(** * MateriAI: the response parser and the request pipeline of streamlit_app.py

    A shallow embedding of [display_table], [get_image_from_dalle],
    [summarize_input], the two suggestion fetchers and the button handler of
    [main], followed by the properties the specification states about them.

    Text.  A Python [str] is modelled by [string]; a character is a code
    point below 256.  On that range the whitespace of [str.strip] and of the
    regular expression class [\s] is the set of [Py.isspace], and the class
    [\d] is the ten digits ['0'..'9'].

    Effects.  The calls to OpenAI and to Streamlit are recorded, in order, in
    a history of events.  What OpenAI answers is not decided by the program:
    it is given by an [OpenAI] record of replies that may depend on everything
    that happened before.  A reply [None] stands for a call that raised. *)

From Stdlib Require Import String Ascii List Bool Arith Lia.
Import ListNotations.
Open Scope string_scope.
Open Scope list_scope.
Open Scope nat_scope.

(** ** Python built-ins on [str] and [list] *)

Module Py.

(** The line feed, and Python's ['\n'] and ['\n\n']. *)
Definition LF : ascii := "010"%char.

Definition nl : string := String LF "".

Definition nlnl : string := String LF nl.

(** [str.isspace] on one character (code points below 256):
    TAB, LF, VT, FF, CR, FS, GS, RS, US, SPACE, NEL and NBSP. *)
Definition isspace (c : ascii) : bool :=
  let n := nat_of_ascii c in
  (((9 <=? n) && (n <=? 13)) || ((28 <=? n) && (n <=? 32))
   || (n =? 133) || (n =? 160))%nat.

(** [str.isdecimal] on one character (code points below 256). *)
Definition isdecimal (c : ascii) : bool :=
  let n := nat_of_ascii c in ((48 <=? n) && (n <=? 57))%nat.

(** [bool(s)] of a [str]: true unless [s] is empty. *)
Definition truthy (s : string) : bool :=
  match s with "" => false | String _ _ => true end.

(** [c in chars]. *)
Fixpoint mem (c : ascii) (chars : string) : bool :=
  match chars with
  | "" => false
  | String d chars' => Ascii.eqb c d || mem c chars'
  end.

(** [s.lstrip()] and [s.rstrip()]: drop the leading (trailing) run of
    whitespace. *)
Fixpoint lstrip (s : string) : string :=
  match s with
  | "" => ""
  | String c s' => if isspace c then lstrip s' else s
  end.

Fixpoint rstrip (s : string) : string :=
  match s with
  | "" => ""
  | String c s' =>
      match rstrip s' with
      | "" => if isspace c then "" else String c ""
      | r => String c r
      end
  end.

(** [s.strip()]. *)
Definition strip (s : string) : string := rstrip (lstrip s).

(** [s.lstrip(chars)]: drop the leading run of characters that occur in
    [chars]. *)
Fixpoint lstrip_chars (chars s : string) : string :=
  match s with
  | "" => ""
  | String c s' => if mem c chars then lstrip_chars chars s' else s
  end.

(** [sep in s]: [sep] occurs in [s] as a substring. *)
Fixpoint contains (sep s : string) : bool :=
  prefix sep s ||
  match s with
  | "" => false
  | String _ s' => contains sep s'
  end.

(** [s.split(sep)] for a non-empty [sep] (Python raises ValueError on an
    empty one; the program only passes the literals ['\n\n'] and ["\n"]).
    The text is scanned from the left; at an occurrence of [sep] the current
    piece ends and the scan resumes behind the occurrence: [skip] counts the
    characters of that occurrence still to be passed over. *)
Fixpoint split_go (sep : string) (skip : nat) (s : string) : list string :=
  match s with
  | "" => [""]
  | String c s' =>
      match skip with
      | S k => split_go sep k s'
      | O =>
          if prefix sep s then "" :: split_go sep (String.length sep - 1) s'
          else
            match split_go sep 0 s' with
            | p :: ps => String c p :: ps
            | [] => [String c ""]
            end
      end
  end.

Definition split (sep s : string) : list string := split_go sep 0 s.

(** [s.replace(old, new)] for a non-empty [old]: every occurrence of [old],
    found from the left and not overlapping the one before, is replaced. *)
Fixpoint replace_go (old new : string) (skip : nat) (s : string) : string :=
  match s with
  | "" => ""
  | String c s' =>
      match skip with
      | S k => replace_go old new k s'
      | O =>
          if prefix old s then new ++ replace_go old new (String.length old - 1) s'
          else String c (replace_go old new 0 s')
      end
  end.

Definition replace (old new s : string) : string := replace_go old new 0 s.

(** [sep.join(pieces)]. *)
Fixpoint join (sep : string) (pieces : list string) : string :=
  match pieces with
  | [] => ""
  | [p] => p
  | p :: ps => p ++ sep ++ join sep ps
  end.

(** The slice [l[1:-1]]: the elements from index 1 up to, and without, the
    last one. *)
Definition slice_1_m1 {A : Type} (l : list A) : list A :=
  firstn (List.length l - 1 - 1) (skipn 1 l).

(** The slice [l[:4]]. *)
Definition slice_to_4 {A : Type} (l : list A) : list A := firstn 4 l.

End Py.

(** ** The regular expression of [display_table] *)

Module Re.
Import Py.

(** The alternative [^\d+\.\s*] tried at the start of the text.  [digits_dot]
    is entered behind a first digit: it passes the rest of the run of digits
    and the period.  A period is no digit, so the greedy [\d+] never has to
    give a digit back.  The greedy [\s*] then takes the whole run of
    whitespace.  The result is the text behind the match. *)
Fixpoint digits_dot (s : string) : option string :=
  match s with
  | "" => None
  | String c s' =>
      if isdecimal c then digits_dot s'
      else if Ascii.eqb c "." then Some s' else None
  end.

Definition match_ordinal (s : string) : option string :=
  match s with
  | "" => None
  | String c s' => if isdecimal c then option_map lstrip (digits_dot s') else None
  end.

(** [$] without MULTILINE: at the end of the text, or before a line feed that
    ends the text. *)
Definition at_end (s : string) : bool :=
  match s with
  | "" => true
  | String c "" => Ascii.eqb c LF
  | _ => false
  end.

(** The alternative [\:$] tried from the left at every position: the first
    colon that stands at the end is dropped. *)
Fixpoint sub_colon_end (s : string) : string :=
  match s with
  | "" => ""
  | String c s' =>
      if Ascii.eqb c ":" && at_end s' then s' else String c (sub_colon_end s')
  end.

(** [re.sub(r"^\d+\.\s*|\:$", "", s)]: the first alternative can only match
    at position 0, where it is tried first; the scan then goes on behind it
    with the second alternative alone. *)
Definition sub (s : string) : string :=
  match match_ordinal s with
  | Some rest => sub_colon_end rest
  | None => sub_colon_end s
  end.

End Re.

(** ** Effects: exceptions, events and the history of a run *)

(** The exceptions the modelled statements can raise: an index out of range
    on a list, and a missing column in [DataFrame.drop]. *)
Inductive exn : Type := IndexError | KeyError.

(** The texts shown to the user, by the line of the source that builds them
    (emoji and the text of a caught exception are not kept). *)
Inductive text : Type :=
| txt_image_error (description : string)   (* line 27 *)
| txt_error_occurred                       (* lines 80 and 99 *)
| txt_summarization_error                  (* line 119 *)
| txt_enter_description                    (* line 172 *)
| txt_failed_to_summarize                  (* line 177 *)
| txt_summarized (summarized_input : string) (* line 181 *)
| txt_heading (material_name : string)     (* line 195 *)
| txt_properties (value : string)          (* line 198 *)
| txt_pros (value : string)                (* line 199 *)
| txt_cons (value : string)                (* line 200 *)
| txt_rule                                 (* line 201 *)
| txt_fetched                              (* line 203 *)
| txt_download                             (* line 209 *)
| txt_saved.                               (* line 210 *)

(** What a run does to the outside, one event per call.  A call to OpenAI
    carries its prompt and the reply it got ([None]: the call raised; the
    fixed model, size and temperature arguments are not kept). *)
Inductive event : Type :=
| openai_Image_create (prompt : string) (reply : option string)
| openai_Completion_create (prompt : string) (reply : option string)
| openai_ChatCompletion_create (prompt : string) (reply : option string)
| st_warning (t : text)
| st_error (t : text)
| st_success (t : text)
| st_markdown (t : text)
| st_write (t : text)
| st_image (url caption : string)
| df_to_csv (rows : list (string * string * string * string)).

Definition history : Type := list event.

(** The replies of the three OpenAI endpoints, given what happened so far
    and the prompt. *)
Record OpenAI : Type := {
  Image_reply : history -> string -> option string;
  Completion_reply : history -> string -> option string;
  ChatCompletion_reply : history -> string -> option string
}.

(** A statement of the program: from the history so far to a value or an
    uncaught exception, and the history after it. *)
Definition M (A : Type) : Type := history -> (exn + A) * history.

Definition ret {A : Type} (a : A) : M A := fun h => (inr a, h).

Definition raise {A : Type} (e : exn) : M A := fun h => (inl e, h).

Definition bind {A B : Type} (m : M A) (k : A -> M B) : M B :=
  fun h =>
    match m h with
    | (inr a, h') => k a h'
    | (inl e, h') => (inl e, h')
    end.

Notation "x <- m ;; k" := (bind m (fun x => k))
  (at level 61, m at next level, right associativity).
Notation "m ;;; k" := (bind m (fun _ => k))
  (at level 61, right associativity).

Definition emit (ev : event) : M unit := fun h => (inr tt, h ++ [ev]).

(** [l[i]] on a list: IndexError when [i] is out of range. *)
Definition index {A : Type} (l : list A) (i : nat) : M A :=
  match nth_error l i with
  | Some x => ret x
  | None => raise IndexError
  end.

- - - - -

HOW TO COMPLETE THIS TASK: Go through the entries above and copy each line holding the string "alternative".

WRITTEN RESPONSE:
(** The alternative [^\d+\.\s*] tried at the start of the text.  [digits_dot]
(** The alternative [\:$] tried from the left at every position: the first
(** [re.sub(r"^\d+\.\s*|\:$", "", s)]: the first alternative can only match
    with the second alternative alone. *)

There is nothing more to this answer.